*Saved data entries*
Lemma trimStart_length (s : string) :
  (String.length (trimStart s) <= String.length s)%nat.
Proof.
  induction s as [|c r IH]; simpl; [lia|].
  destruct (isStrWhiteSpace c); simpl; lia.
Qed.

Lemma trimStart_clean (s : string) : startsClean (trimStart s) = true.
Proof.
  induction s as [|c r IH]; simpl; [reflexivity|].
  destruct (isStrWhiteSpace c) eqn:E; [assumption|]. simpl. now rewrite E.
Qed.

Lemma trimStart_of_clean (s : string) :
  startsClean s = true -> trimStart s = s.
Proof.
  destruct s as [|c r]; simpl; [reflexivity|].
  intros H. apply negb_true_iff in H. now rewrite H.
Qed.

Lemma trimStart_blank (s : string) :
  trimStart s = EmptyString <-> blank s = true.
Proof.
  induction s as [|c r IH]; simpl; [tauto|].
  destruct (isStrWhiteSpace c); simpl; [assumption|].
  split; discriminate.
Qed.

Lemma trimEnd_length (s : string) :
  (String.length (trimEnd s) <= String.length s)%nat.
Proof.
  induction s as [|c r IH]; simpl; [lia|].
  destruct (trimEnd r) as [|c' r'].
  - destruct (isStrWhiteSpace c); simpl; lia.
  - simpl in *. lia.
Qed.

Lemma trimEnd_blank (s : string) :
  trimEnd s = EmptyString <-> blank s = true.
Proof.
  induction s as [|c r IH]; simpl; [tauto|].
  destruct (trimEnd r) as [|c' r'].
  - destruct (isStrWhiteSpace c); simpl.
    + split; [intros _; now apply IH | reflexivity].
    + split; discriminate.
  - split; [discriminate|]. intros H.
    apply andb_true_iff in H as (_ & H). apply IH in H. discriminate.
Qed.

Lemma trimEnd_clean (s : string) : endsClean (trimEnd s) = true.
Proof.
  induction s as [|c r IH]; simpl; [reflexivity|].
  destruct (trimEnd r) as [|c' r'] eqn:E.
  - destruct (isStrWhiteSpace c) eqn:Ec; simpl; [reflexivity | now rewrite Ec].
  - simpl in *. exact IH.
Qed.

Lemma trimEnd_of_clean (s : string) :
  endsClean s = true -> trimEnd s = s.
Proof.
  induction s as [|c r IH]; [reflexivity|].
  intros H. cbn [trimEnd]. destruct r as [|c' r'].
  - simpl in *. apply negb_true_iff in H. now rewrite H.
  - rewrite IH by exact H. reflexivity.
Qed.

(** Trimming the end leaves the first character in place. *)
Lemma trimEnd_keeps_start (s : string) :
  startsClean s = true -> startsClean (trimEnd s) = true.
Proof.
  destruct s as [|c r]; [reflexivity|].
  cbn [trimEnd startsClean]. intros H.
  destruct (trimEnd r).
  - apply negb_true_iff in H. rewrite H. simpl. now rewrite H.
  - simpl. exact H.
Qed.

Lemma trim_blank (s : string) : trim s = EmptyString <-> blank s = true.
Proof.
  unfold trim. rewrite trimEnd_blank. split.
  - intros H. apply trimStart_blank.
    destruct (trimStart s) as [|c r] eqn:E; [reflexivity|].
    pose proof (trimStart_clean s) as Hc. rewrite E in Hc. simpl in *.
    apply andb_true_iff in H as (H & _). rewrite H in Hc. discriminate.
  - intros H. apply trimStart_blank in H. now rewrite H.
Qed.

Lemma trim_clean (s : string) :
  startsClean (trim s) = true /\ endsClean (trim s) = true.
Proof.
  unfold trim. split.
  - apply trimEnd_keeps_start, trimStart_clean.
  - apply trimEnd_clean.
Qed.

Lemma trim_of_clean (s : string) :
  startsClean s = true -> endsClean s = true -> trim s = s.
Proof.
  intros Hs He. unfold trim.
  now rewrite (trimStart_of_clean s Hs), (trimEnd_of_clean s He).
Qed.

Lemma trim_idempotent (s : string) : trim (trim s) = trim s.
Proof. destruct (trim_clean s). now apply trim_of_clean. Qed.

Lemma trim_length (s : string) :
  (String.length (trim s) <= String.length s)%nat.
Proof.
  unfold trim. pose proof (trimEnd_length (trimStart s)).
  pose proof (trimStart_length s). lia.
Qed.

Lemma substring_length_le (n : nat) (s : string) :
  (String.length (substring 0 n s) <= n)%nat.
Proof.
  revert s. induction n as [|n IH]; intros s.
  - destruct s; simpl; lia.
  - destruct s as [|c r]; simpl; [lia|]. specialize (IH r). lia.
Qed.

Lemma append_length (a b : string) :
  String.length (a ++ b) = (String.length a + String.length b)%nat.
Proof. induction a as [|c a IH]; simpl; [reflexivity | now rewrite IH]. Qed.

Lemma empty_length (s : string) :
  (String.length s <? 1)%nat = true <-> s = EmptyString.
Proof.
  destruct s; simpl; split; try reflexivity; discriminate.
Qed.

End StringFacts.

Section SchemaFacts.
Import Schema.

Lemma trim_canonical (s : string) :
  blank s = false -> canonical (trim s).
Proof.
  intros Hb. destruct (trim_clean s) as (Hs & He).
  repeat split; try assumption.
  intros E. apply trim_blank in E. congruence.
Qed.

Lemma emptyToNull_Some (s : string) :
  emptyToNull (Some s) = if blank s then None else Some (trim s).
Proof.
  unfold emptyToNull. destruct (String.eqb_spec s EmptyString) as [->|Hne].
  - reflexivity.
  - cbn [orb]. destruct (String.eqb_spec (trim s) EmptyString) as [E|E].
    + apply trim_blank in E. now rewrite E.
    + destruct (blank s) eqn:Hb; [|reflexivity].
      apply trim_blank in Hb. contradiction.
Qed.

Lemma canonical_not_blank (t : string) : canonical t -> blank t = false.
Proof.
  intros (Hne & Hs & _). destruct t as [|c r]; [contradiction|].
  simpl in *. apply negb_true_iff in Hs. now rewrite Hs.
Qed.

Lemma emptyToNull_canonical (v : option string) (t : string) :
  emptyToNull v = Some t -> canonical t.
Proof.
  destruct v as [s|]; [|discriminate].
  rewrite emptyToNull_Some. destruct (blank s) eqn:Hb; [discriminate|].
  intros [= <-]. now apply trim_canonical.
Qed.

Lemma parseKingdom_member (s k : string) :
  parseKingdom s = Some k -> k = s /\ In k kingdoms.
Proof.
  unfold parseKingdom. destruct (existsb (String.eqb s) kingdoms) eqn:E;
    [|discriminate].
  intros [= <-]. split; [reflexivity|].
  apply existsb_exists in E as (k & Hin & Hk).
  apply String.eqb_eq in Hk. now subst.
Qed.

Lemma parsePopulation_accepts (x : num) (r : option Z) :
  parsePopulation (Some x) = Some r <->
  exists z, 1 <= z /\ equiv x (ofZ z) /\ r = Some z.
Proof.
  unfold parsePopulation. split.
  - destruct x as [| | |q];
      [intros H; vm_compute in H; discriminate H .. |].
    cbn [isNaN isInteger gt ge lt le ofZ].
    destruct (Qeq_bool (inject_Z (Qfloor q)) q) eqn:Eint;
      [|discriminate].
    destruct (Qlt_bool (inject_Z 0) q); [|discriminate].
    destruct (Qle_bool (inject_Z 1) q) eqn:Ege; [|discriminate].
    cbn [andb]. intros [= <-]. exists (Qfloor q).
    apply Qeq_bool_eq in Eint. apply Qle_bool_iff in Ege.
    split; [|split; [|reflexivity]].
    + rewrite Zle_Qle. now rewrite Eint.
    + cbn. now symmetry.
  - intros (z & Hz & Hx & ->).
    destruct x as [| | |q]; try contradiction. cbn in Hx.
    cbn [isNaN isInteger gt ge lt le ofZ].
    assert (Hfloor : Qfloor q = z).
    { rewrite (Qfloor_comp q (inject_Z z) Hx). apply Qfloor_Z. }
    rewrite Hfloor.
    assert (H1 : Qeq_bool (inject_Z z) q = true).
    { apply Qeq_eq_bool. now symmetry. }
    assert (Hq1 : (inject_Z 1 <= q)%Q).
    { rewrite Hx. now rewrite <- Zle_Qle. }
    assert (H2 : Qlt_bool (inject_Z 0) q = true).
    { unfold Qlt_bool. apply negb_true_iff.
      destruct (Qle_bool q (inject_Z 0)) eqn:E; [|reflexivity].
      apply Qle_bool_iff in E. change (inject_Z 0) with 0%Q in E.
      change (inject_Z 1) with 1%Q in Hq1. lra. }
    assert (H3 : Qle_bool (inject_Z 1) q = true) by now apply Qle_bool_iff.
    now rewrite H1, H2, H3.
Qed.

Lemma parseScientificName_Some (s t : string) :
  parseScientificName s = Some t -> t = trim s /\ canonical t.
Proof.
  unfold parseScientificName. cbn zeta.
  destruct (String.length (trim s) <? 1)%nat eqn:E; [discriminate|].
  rewrite trim_idempotent. intros [= <-]. split; [reflexivity|].
  apply trim_canonical. destruct (blank s) eqn:Hb; [|reflexivity].
  apply trim_blank in Hb. apply empty_length in Hb. congruence.
Qed.

End SchemaFacts.

(** X20: the transform of the nullable text fields gives [null] exactly
    for [null] and for texts made of white space only; every other text
    comes out trimmed, hence not empty and without white space at either
    end; and the transform changes nothing when applied to its own
    output. *)
Theorem X20_emptyToNull_normalises (v : option string) :
  (Schema.emptyToNull v = None <->
   forall s, v = Some s -> blank s = true) /\
  (forall t, Schema.emptyToNull v = Some t ->
             canonical t /\ exists s, v = Some s /\ t = trim s) /\
  Schema.emptyToNull (Schema.emptyToNull v) = Schema.emptyToNull v.
Proof.
  destruct v as [s|].
  - rewrite emptyToNull_Some. destruct (blank s) eqn:Hb.
    + split; [|split].
      * split; [now intros _ ? [= <-] | reflexivity].
      * discriminate.
      * reflexivity.
    + split; [|split].
      * split; [discriminate|]. intros H. specialize (H s eq_refl). congruence.
      * intros t [= <-]. split; [now apply trim_canonical|]. now exists s.
      * rewrite emptyToNull_Some.
        rewrite (canonical_not_blank _ (trim_canonical s Hb)).
        now rewrite trim_idempotent.
  - split; [|split].
    + split; [discriminate | reflexivity].
    + discriminate.
    + reflexivity.
Qed.

(** X21: the scientific name is refused exactly when it is made of white
    space only (the empty string included); otherwise the form yields it
    trimmed, not empty and without white space at either end. *)
Theorem X21_scientific_name_required (s : string) :
  (Schema.parseScientificName s = None <-> blank s = true) /\
  (forall t, Schema.parseScientificName s = Some t ->
             t = trim s /\ canonical t).
Proof.
  unfold Schema.parseScientificName. cbn zeta.
  destruct (String.length (trim s) <? 1)%nat eqn:E.
  - apply empty_length in E. apply trim_blank in E.
    split; [tauto | discriminate].
  - assert (Hb : blank s = false).
    { destruct (blank s) eqn:Hb; [|reflexivity].
      apply trim_blank in Hb. apply empty_length in Hb. congruence. }
    rewrite trim_idempotent. split.
    + split; [discriminate | congruence].
    + intros t [= <-]. split; [reflexivity | now apply trim_canonical].
Qed.

(** X22: the population field accepts [null] and the whole numbers from 1
    on, and nothing else: not [NaN], not an infinity, not zero or a
    negative number, not a fraction. *)
Theorem X22_population_whole_and_positive :
  Schema.parsePopulation None = Some None /\
  (forall x r,
     Schema.parsePopulation (Some x) = Some r <->
     exists z, 1 <= z /\ equiv x (ofZ z) /\ r = Some z) /\
  Schema.parsePopulation (Some NaN) = None /\
  Schema.parsePopulation (Some PInf) = None /\
  Schema.parsePopulation (Some (ofZ 0)) = None /\
  Schema.parsePopulation (Some (Fin (3 # 2))) = None.
Proof.
  split; [reflexivity|]. split; [apply parsePopulation_accepts|].
  repeat split; reflexivity.
Qed.

(** X23: whatever the form holds, the values that the schema hands to
    [onSubmit] have a scientific name that is the trimmed input and is
    not empty, a kingdom of the enumeration, a population that is [null]
    or at least 1, and optional texts that are [null] or trimmed and not
    empty. *)
Theorem X23_schema_output_invariant
    (isUrl : string -> bool) (raw : Schema.RawForm)
    (input : SpeciesCard.FormData) :
  Schema.parseSpecies isUrl raw = Some input ->
  SpeciesCard.f_scientific_name input = trim (Schema.r_scientific_name raw) /\
  canonical (SpeciesCard.f_scientific_name input) /\
  SpeciesCard.f_kingdom input = Schema.r_kingdom raw /\
  In (SpeciesCard.f_kingdom input) Schema.kingdoms /\
  (forall z, SpeciesCard.f_total_population input = Some z -> 1 <= z) /\
  (forall t,
     In (Some t) [SpeciesCard.f_common_name input;
                  SpeciesCard.f_image input;
                  SpeciesCard.f_description input] ->
     canonical t).
Proof.
  unfold Schema.parseSpecies.
  destruct (Schema.parseScientificName (Schema.r_scientific_name raw))
    as [sn|] eqn:Esn; [|discriminate].
  destruct (Schema.parseKingdom (Schema.r_kingdom raw)) as [k|] eqn:Ek;
    [|discriminate].
  destruct (Schema.parsePopulation (Schema.r_total_population raw))
    as [pop|] eqn:Epop; [|discriminate].
  destruct (Schema.parseImage isUrl (Schema.r_image raw)) as [img|] eqn:Eimg;
    [|discriminate].
  intros [= <-]. cbn.
  destruct (parseScientificName_Some _ _ Esn) as (Hsn & Hcanon).
  destruct (parseKingdom_member _ _ Ek) as (Hk & Hin).
  repeat (split; [assumption|]). split.
  - intros z Hz. subst pop.
    destruct (Schema.r_total_population raw) as [x|]; [|discriminate].
    apply parsePopulation_accepts in Epop as (z' & Hz' & _ & [= ->]).
    exact Hz'.
  - intros t [H|[H|[H|[]]]].
    + now apply (emptyToNull_canonical (Schema.r_common_name raw)).
    + subst img. unfold Schema.parseImage in Eimg.
      destruct (Schema.r_image raw) as [s|].
      * destruct (isUrl s); [|discriminate]. injection Eimg as Eimg.
        now apply (emptyToNull_canonical (Some s)).
      * discriminate.
    + now apply (emptyToNull_canonical (Schema.r_description raw)).
Qed.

*What you will do*
Working from the data above, extract solely the lines from the one containing "trimmed, not empty" through the one containing "In (SpeciesCard.f_kingdom input)", exactly as they appear, both included.

*Reply to the task*
    trimmed, not empty and without white space at either end. *)
Theorem X21_scientific_name_required (s : string) :
  (Schema.parseScientificName s = None <-> blank s = true) /\
  (forall t, Schema.parseScientificName s = Some t ->
             t = trim s /\ canonical t).
Proof.
  unfold Schema.parseScientificName. cbn zeta.
  destruct (String.length (trim s) <? 1)%nat eqn:E.
  - apply empty_length in E. apply trim_blank in E.
    split; [tauto | discriminate].
  - assert (Hb : blank s = false).
    { destruct (blank s) eqn:Hb; [|reflexivity].
      apply trim_blank in Hb. apply empty_length in Hb. congruence. }
    rewrite trim_idempotent. split.
    + split; [discriminate | congruence].
    + intros t [= <-]. split; [reflexivity | now apply trim_canonical].
Qed.

(** X22: the population field accepts [null] and the whole numbers from 1
    on, and nothing else: not [NaN], not an infinity, not zero or a
    negative number, not a fraction. *)
Theorem X22_population_whole_and_positive :
  Schema.parsePopulation None = Some None /\
  (forall x r,
     Schema.parsePopulation (Some x) = Some r <->
     exists z, 1 <= z /\ equiv x (ofZ z) /\ r = Some z) /\
  Schema.parsePopulation (Some NaN) = None /\
  Schema.parsePopulation (Some PInf) = None /\
  Schema.parsePopulation (Some (ofZ 0)) = None /\
  Schema.parsePopulation (Some (Fin (3 # 2))) = None.
Proof.
  split; [reflexivity|]. split; [apply parsePopulation_accepts|].
  repeat split; reflexivity.
Qed.

(** X23: whatever the form holds, the values that the schema hands to
    [onSubmit] have a scientific name that is the trimmed input and is
    not empty, a kingdom of the enumeration, a population that is [null]
    or at least 1, and optional texts that are [null] or trimmed and not
    empty. *)
Theorem X23_schema_output_invariant
    (isUrl : string -> bool) (raw : Schema.RawForm)
    (input : SpeciesCard.FormData) :
  Schema.parseSpecies isUrl raw = Some input ->
  SpeciesCard.f_scientific_name input = trim (Schema.r_scientific_name raw) /\
  canonical (SpeciesCard.f_scientific_name input) /\
  SpeciesCard.f_kingdom input = Schema.r_kingdom raw /\
  In (SpeciesCard.f_kingdom input) Schema.kingdoms /\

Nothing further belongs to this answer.